Data for this task
"""

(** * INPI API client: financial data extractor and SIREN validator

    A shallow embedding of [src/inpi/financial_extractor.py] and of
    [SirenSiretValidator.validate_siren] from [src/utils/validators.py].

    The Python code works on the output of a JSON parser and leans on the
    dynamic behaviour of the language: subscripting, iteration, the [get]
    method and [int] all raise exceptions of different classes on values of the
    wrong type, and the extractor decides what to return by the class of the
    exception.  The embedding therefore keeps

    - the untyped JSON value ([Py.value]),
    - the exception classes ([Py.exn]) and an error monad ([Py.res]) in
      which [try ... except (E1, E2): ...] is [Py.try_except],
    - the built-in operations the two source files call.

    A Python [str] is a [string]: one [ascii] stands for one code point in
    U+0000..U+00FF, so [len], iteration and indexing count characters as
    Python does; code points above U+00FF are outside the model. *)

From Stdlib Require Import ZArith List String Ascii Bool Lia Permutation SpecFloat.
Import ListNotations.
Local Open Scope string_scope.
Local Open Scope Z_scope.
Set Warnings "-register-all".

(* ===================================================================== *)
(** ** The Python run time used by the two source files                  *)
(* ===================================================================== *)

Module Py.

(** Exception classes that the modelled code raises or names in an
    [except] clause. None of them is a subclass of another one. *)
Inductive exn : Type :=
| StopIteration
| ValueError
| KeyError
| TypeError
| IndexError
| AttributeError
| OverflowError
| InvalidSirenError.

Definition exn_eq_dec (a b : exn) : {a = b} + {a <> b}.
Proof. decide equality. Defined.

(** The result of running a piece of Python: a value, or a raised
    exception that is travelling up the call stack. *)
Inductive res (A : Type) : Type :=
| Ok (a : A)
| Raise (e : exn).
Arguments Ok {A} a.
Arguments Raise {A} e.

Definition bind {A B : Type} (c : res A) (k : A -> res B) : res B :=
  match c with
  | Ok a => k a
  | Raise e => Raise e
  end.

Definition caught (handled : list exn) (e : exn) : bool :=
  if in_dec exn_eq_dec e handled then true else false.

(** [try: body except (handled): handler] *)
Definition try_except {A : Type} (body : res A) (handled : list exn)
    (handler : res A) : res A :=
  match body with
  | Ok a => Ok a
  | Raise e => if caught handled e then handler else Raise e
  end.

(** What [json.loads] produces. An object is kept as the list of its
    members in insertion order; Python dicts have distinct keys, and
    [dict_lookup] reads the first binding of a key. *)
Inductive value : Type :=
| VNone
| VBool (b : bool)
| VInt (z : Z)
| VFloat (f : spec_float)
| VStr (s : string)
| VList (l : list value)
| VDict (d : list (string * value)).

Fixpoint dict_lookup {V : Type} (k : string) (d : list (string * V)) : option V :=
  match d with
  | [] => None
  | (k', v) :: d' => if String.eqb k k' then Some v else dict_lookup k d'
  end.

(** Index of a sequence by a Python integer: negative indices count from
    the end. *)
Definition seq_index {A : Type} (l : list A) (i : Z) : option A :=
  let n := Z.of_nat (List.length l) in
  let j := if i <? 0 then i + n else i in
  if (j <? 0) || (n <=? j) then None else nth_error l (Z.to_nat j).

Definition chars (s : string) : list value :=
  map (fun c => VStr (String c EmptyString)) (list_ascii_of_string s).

"""

Task item
Take from the entries every line that has the string "then".

Answer space
  if in_dec exn_eq_dec e handled then true else false.
  | Raise e => if caught handled e then handler else Raise e
  | (k', v) :: d' => if String.eqb k k' then Some v else dict_lookup k d'
  let j := if i <? 0 then i + n else i in
  if (j <? 0) || (n <=? j) then None else nth_error l (Z.to_nat j).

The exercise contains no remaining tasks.